Secretaria Municipal de Desenvolvimento Econômico e Trabalho
Número de empresas de audiovisual cresce 176% em 10 anos em São Paulo
A capital paulista tem 39.584 mil empresas ativas no setor de audiovisual, sendo 18.301 registradas como Microempreendedores Individuais (MEIs), de acordo com dados do Cadastro Nacional da Pessoa Jurídica (CNPJ), consolidados pelo Data Sampa. O universo abrange produtoras de cinema, séries, conteúdo digital, podcasts e animação, distribuidoras, agências, estúdios, empresas de dublagem, mixagem sonora e tecnologia voltada ao audiovisual.
Os dados mostram que a abertura de novas empresas teve um crescimento acumulado de 176% entre 2016 e 2025. Avaliando a primeira série histórica, a abertura anual de CNPJs no setor de audiovisual saltou de 2.502 em 2015 para 6.911 em 2025.
O volume de novos registros foi maior nos últimos 2 anos: em 2024, a alta foi de 18,3% e, em 2025, de 13,4%. “Este crescimento pode ser atribuído à valorização dos vídeos como ferramenta de comunicação, forma de expressão mais inclusiva e mais demanda pelos serviços nos streamings e redes sociais. O cenário do cinema nacional, que vem se destacando em premiações globais, também estimula mais empreendedores a verem neste segmento da economia criativa uma forma de unir tecnologia, cultura e renda”, afirma Rodrigo Goulart, secretário municipal de Desenvolvimento Econômico e Trabalho.
Atenta a esta tendência, a Prefeitura de São Paulo mantém, desde 2022, um programa de estímulo aos empreendedores do audiovisual, privilegiando negócios periféricos e de comunidades minorizadas. O Amplifica Cine oferece aporte financeiro de R$52 mil para cada empresa selecionada, além de mentorias, capacitação e acesso a eventos nacionais e internacionais.
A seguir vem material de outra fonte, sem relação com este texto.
(** The results and the dialogs depend on the rows behind the first one only
    through the transform. *)
Lemma perform_by_transform (st : State) (r0 : row) (rs rs' : list row) :
  transform (r0 :: rs) = transform (r0 :: rs') ->
  results (perform_regression_analysis (set_production_data (r0 :: rs) st))
  = results (perform_regression_analysis (set_production_data (r0 :: rs') st))
  /\ messages (perform_regression_analysis (set_production_data (r0 :: rs) st))
     = messages (perform_regression_analysis (set_production_data (r0 :: rs') st)).
Proof.
  intros Ht. unfold perform_regression_analysis.
  cbn [production_data set_production_data]. rewrite Ht.
  destruct (transform (r0 :: rs')) as [e|df']; [split; reflexivity|].
  destruct (feqb (np_sum (arr_sq (values x df'))) fzero); split; reflexivity.
Qed.

(** C9, counterexample.  [text_first] is [decline] behind one record whose
    cumulative production is not a number.  The regression on it and the
    regression on [decline] store different slopes. *)
Lemma exclusion_of_first_row_differs :
  text_first = text_first_r0 :: decline
  /\ CumProduction text_first_r0 = CText "n/a"
  /\ exists s1 s2,
      slope (perform_regression_analysis (loaded text_first)) = Some (Fin s1)
      /\ slope (perform_regression_analysis (loaded decline)) = Some (Fin s2)
      /\ ~ s1 == s2.
Proof.
  split; [reflexivity|]. split; [reflexivity|].
  do 2 eexists. split; [vm_compute; reflexivity|].
  split; [vm_compute; reflexivity|].
  unfold Qeq. cbn. discriminate.
Qed.
(** C2, amended. In a build the four [insert_fillet] calls treat the four
    corners of the raw tooth, at slots 0, 2, 4 and 6 of the growing array:
    the root corners with the radius [m * root_fillet], the head corners
    with the radius [m * head_fillet], where [m] is the module the build
    draws with (the stored module when [properties_from_tool] is off).  The
    array ends with nine slots; the even ones hold the (possibly shortened)
    straight edges, the odd ones the fillet of the corner or [None], and
    [None] exactly when the radius is not positive, so a factor of 0 leaves
    the corner sharp; with both factors 0 the chain is the raw tooth and the
    calls cannot fail.  The chain of the build is the slots without the
    placeholders, in order, and with a kernel whose fillets join their
    neighbours it is one chain from the first raw vertex to the last. *)
Theorem fillets_at_the_four_corners `{GeometryKernel} `{ToolConvention}
    (obj : Obj.t) (c : R) :
  let m := effective_module obj in
  let rf := Obj.root_fillet obj in
  let hf := Obj.head_fillet obj in
  let '(p1, p2, p3, p4, p5, p6) :=
    tooth_points m c (Obj.head obj) (Obj.pressure_angle obj * PI / 180) in
  let l1 := Line (fcvec p1) (fcvec p2) in
  let l2 := Line (fcvec p2) (fcvec p3) in
  let l3 := Line (fcvec p3) (fcvec p4) in
  let l4 := Line (fcvec p4) (fcvec p5) in
  let l5 := Line (fcvec p5) (fcvec p6) in
  Obj.clearance obj = Some c ->
  (rf = 0 -> hf = 0 -> tooth_chain obj m = Ok [l1; l2; l3; l4; l5]) /\
  (forall chain,
      tooth_chain obj m = Ok chain ->
      exists a0 f0 b1 a1 f1 b2 a2 f2 b3 a3 f3 a4,
        corner l1 l2 (m * rf) = Ok (a0, f0, b1) /\
        corner b1 l3 (m * hf) = Ok (a1, f1, b2) /\
        corner b2 l4 (m * hf) = Ok (a2, f2, b3) /\
        corner b3 l5 (m * rf) = Ok (a3, f3, a4) /\
        fillet_tooth m rf hf [l1; l2; l3; l4; l5]
        = Ok [Some a0; f0; Some a1; f1; Some a2; f2; Some a3; f3; Some a4] /\
        (f0 = None <-> ~ 0 < m * rf) /\
        (f1 = None <-> ~ 0 < m * hf) /\
        (f2 = None <-> ~ 0 < m * hf) /\
        (f3 = None <-> ~ 0 < m * rf) /\
        (rf = 0 -> f0 = None /\ f3 = None /\ a0 = l1 /\ a4 = l5) /\
        (hf = 0 -> f1 = None /\ f2 = None) /\
        chain
        = a0 :: slot_edges f0 ++ a1 :: slot_edges f1 ++ a2 :: slot_edges f2
             ++ a3 :: slot_edges f3 ++ [a4] /\
        (fillet_joins ->
         chained chain /\
         firstVertex a0 = fcvec p1 /\ lastVertex a4 = fcvec p6)) /\
  (Obj.properties_from_tool obj = Some false -> m = Obj.module obj).
Proof.
  cbv zeta.
  assert (TC : Obj.clearance obj = Some c ->
               tooth_chain obj (effective_module obj)
               = (edges <- fillet_tooth (effective_module obj)
                             (Obj.root_fillet obj) (Obj.head_fillet obj)
                             (raw_tooth (effective_module obj) c (Obj.head obj)
                                (Obj.pressure_angle obj * PI / 180)) ;;
                  Ok (drop_none edges)))
    by (intros Hc; unfold tooth_chain, tooth_profile; rewrite Hc;
        reflexivity).
  revert TC. unfold raw_tooth, tooth_lines.
  destruct (tooth_points (effective_module obj) c (Obj.head obj)
              (Obj.pressure_angle obj * PI / 180))
    as [[[[[p1 p2] p3] p4] p5] p6].
  intros TC Hc. specialize (TC Hc).
  unfold points_to_wire in TC. cbn [map fst snd] in TC.
  set (m := effective_module obj) in *.
  split; [|split].
  - intros Hr Hh. rewrite TC, Hr, Hh, fillet_tooth_corners.
    repeat (rewrite corner_sharp by (rewrite Rmult_0_r; apply Rlt_irrefl);
            cbn [bind]).
    reflexivity.
  - intros chain Hchain. rewrite TC in Hchain.
    apply bind_ok in Hchain. destruct Hchain as (slots & Hs & Hchain).
    injection Hchain as <-.
    destruct (fillet_tooth_inversion _ _ _ _ _ _ _ _ _ Hs)
      as (a0 & f0 & b1 & a1 & f1 & b2 & a2 & f2 & b3 & a3 & f3 & a4
          & H0' & H1' & H2' & H3' & E & Hd).
    exists a0, f0, b1, a1, f1, b2, a2, f2, b3, a3, f3, a4.
    destruct (corner_ok _ _ _ _ _ _ H0') as (N0 & S0 & _).
    destruct (corner_ok _ _ _ _ _ _ H1') as (N1 & S1 & _).
    destruct (corner_ok _ _ _ _ _ _ H2') as (N2 & S2 & _).
    destruct (corner_ok _ _ _ _ _ _ H3') as (N3 & S3 & _).
    split; [exact H0'|]. split; [exact H1'|].
    split; [exact H2'|]. split; [exact H3'|].
    split; [rewrite <- E; exact Hs|].
    split; [exact N0|]. split; [exact N1|].
    split; [exact N2|]. split; [exact N3|].
    split.
    { intros Hr. rewrite Hr, Rmult_0_r in N0, N3.
      assert (E0 : f0 = None) by (apply N0, Rlt_irrefl).
      assert (E3 : f3 = None) by (apply N3, Rlt_irrefl).
      destruct (S0 E0), (S3 E3). tauto. }
    split.
    { intros Hh. rewrite Hh, Rmult_0_r in N1, N2.
      split; [apply N1 | apply N2]; apply Rlt_irrefl. }
    split.
    { rewrite Hd. destruct f0, f1, f2, f3; reflexivity. }
    intros HJ.
    destruct (filleted_chain_joins _ _ _ _ _ _ _ _ _ _ HJ Hs)
      as (Hch & a0' & mid & a4' & Hd' & _ & Hf & Hl).
    rewrite Hd in Hd'. injection Hd' as <- Hd'.
    apply app_inj_tail in Hd'. destruct Hd' as [_ <-].
    tauto.
  - apply effective_module_plain.
Qed.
A política pública já ajudou a impulsionar dezenas de negócios. Um dos exemplos é a Histórias de Ter.A.Pia, canal que reúne mais de 1,5 milhão de seguidores no Instagram (@historiasdeterapia) e é hoje um dos maiores espaços brasileiros de contação de histórias do cotidiano — narradas enquanto as pessoas lavam louça. "A proposta é transformar narrativas pessoais em produtos audiovisuais de impacto social e cultural", explica Lucas da Silva Galdino, idealizador do projeto, que hoje também presta serviços de criação e produção para marcas e instituições.
Outro case de destaque é o Instituto AfroRec, iniciativa dedicada à formação e empregabilidade de pessoas negras no audiovisual. Fundado em 2019, o instituto já impactou cerca de 10 mil pessoas em todo o país, com uma grade de 17 cursos e oficinas que incluem experiências práticas em sets de filmagem reais.
A Monomito Filmes, produtora com foco em impacto social que atua para democratizar o acesso à produção audiovisual profissional em periferias e territórios de favela, também viu seu negócio dar um salto após ampliar parcerias estratégicas. Em 2023, a empresa se uniu à Haze Filmes e dobrou seu faturamento, e contratou mais de 200 pessoas apenas no último ano.
“Democratizar o acesso à cultura é uma das nossas missões na Secretaria de Cultura e Economia Criativa. O Amplifica Cine veio para ampliar o acesso e trazer representatividade para o nosso audiovisual, cada vez mais presente e atuante no mundo. Para nós é muito importante apoiar toda a cadeia de trabalho e fomentar o empreendedorismo, das minorias e comunidades periféricas,” afirma o Secretário de Cultura e Economia Criativa, Totó Parente.
O Programa de Aceleração Amplifica Cine entra na sua 5ª edição e aceita inscrições até o dia 23 de agosto. Podem se inscrever produtoras de cinema, séries, conteúdo digital, podcasts e animação, além de distribuidoras, agências e empresas de tecnologia e dados voltadas ao audiovisual. O programa é uma iniciativa da Prefeitura de São Paulo, realizado pela ADE SAMPA, em parceria com a Spcine, vinculadas respectivamente às Secretarias Municipais de Desenvolvimento Econômico e Trabalho e de Cultura e Economia Criativa. As inscrições podem ser feitas pelo site adesampa.com.br/amplificacine.